Árvores do Sertão: Buriti (“Mauritia flexuosa”)

“Pergunto coisas ao buriti;
E o que ele responde é a coragem minha. Buriti quer todo o azul, E não se aparta de sua água —
carece de espelho.”

Guimarães Rosa, Grande Sertão: Veredas

O buriti, de tão imponente que é, se vê de longe. É difícil olhar e não admirar.

Com folhas estreladas e cachos de frutos saborosos, o buriti é uma espécie típica das veredas. Foto: Mariana Cabral.

Suas folhas, em formato de leques, parecem acenar aos olhares curiosos. À medida que o vento sopra e os raios de sol iluminam, parecem dançar de forma sincronizada, como uma miragem. Guimarães Rosa já eternizou os ambientes do Grande Sertão, onde encontramos o buriti, como verdadeiros oásis. Nas veredas, tão lindamente descritas por Rosa, o buriti é um elemento importante e sempre motivo de admiração e reflexão.

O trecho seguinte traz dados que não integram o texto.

(** ** Text without a font *)

Lemma methods_keep_no_font {X : Externals} rc (shown : list DeviceCall)
    (method : string) (func : Method) :
  In (method, func) (METHODS rc) ->
  existsb (String.eqb method) ["do_Tf"; "do_Do"] = false ->
  forall args s s',
    no_font shown s -> call_method func args s = Ok s' -> no_font shown s'.
Proof.
  intros Hin Hex args self s' (Hf & Hg & Hd) H.
  unfold no_font.
  simpl in Hin.
  repeat (destruct Hin as [Hin|Hin];
          [injection Hin as <- <-;
           try (vm_compute in Hex; discriminate Hex);
           unfold call_method in H; autounfold with handlers in H;
           crunch;
           repeat match goal with
                  | E : list_pop _ = Some _ |- _ =>
                      apply list_pop_inv in E; rewrite E in Hg;
                      apply Forall_app in Hg; destruct Hg as [Hg Hg'];
                      inversion Hg'; subst; clear Hg'
                  end;
           simpl in *; try congruence;
           repeat (match goal with
                   | |- context [match ?x with _ => _ end] => destruct x
                   end; simpl);
           rewrite ?filter_app; simpl; rewrite ?app_nil_r;
           repeat split; auto;
           try (simpl in *; congruence);
           try (apply Forall_app; split; [assumption|];
                constructor; [assumption | constructor]) |]).
  contradiction.
Qed.

(** Without [Tf] no text reaches the device: when [render_contents]
    returns from a content in which no keyword runs [do_Tf] or [do_Do], the
    device has had no call of [render_string] it had not had before, in
    strict mode and out of it. *)
Theorem no_Tf_no_text {X : Externals} (fuel : nat)
    (self s' : PDFPageInterpreter) (res streams : PDFObj) (m : Matrix)
    (l : list PDFObj) (entries : list StackEntry) (final : option exn) :
  list_value streams = Ok l ->
  nextobjects l = (entries, final) ->
  forallb (runs_none_of ["do_Tf"; "do_Do"]) entries = true ->
  render_contents fuel self res streams m = Ok s' ->
  filter is_render_string (device s') = filter is_render_string (device self).
Proof.
  intros Hl Hn Hall H.
  destruct fuel as [|fuel]; [discriminate|]. cbn [render_contents] in H.
  destruct (init_resources fuel res self) as [s0| |] eqn:H0; try discriminate.
  cbn [bind] in H. rewrite Hl in H. cbn [bind] in H.
  destruct (init_resources_frame _ _ _ _ H0) as [Hdev _].
  refine (proj2 (proj2
            (execute_keeps_invariant (render_contents fuel)
               (no_font (filter is_render_string (device self)))
               ["do_Tf"; "do_Do"]
               _ _ l entries final Hn Hall (init_state m s0) s' _ H))).
  - intros args s Hs. exact Hs.
  - intros method func Hin Hex args s s1.
    exact (methods_keep_no_font _ _ method func Hin Hex args s s1).
  - destruct (init_state_tells_the_ctm m s0) as (_ & Hg & Hf & Hd).
    unfold no_font. rewrite Hd, Hg, Hf, Hdev, filter_app. cbn.
    rewrite app_nil_r. auto.
Qed.

Lemma no_Tf_no_text_witness :
  let content := OArr [OStream [] example_form_content] in
  exists s',
    @render_contents lenient_with_form 1 fresh_interpreter ONone content
      MATRIX_IDENTITY = Ok s'
    /\ filter is_render_string (device s') = [].
Proof.
  intros content.
  destruct (@render_contents lenient_with_form 1 fresh_interpreter ONone
              content MATRIX_IDENTITY) as [s'| e |] eqn:E;
    [| vm_compute in E; discriminate E | vm_compute in E; discriminate E].
  exists s'. split; [reflexivity|].
  exact (@no_Tf_no_text lenient_with_form 1 fresh_interpreter s'
           ONone content MATRIX_IDENTITY _ _ _ eq_refl eq_refl eq_refl E).
Defined.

Não por acaso, ele é motivo de devoção. Essa palmeira de caule solitário, do tipo estipe, emergente, pode alcançar até 20 metros de altura. Na paisagem, ele se sobressai em relação às outras espécies arbóreas e por isso ocupa o estrato mais alto, sempre em contraste com o azul do céu. Outra informação importante trazida pelo verso de Rosa é que o buriti não se aparta de sua água, o que revela seu ambiente — solos encharcados pelo afloramento do lençol freático e pela abundância de água. As veredas são verdadeiras nascentes e a água oxigena as raízes dos buritis. Onde tem buriti, tem água corrente. A conservação das veredas permite a ocorrência não só dessa árvore-símbolo, mas de centenas de outras espécies. Suas raízes podem ser sufocadas por assoreamento, quando não há manejo adequado do solo depois do desmatamento do cerrado, o que causa a morte das plantas.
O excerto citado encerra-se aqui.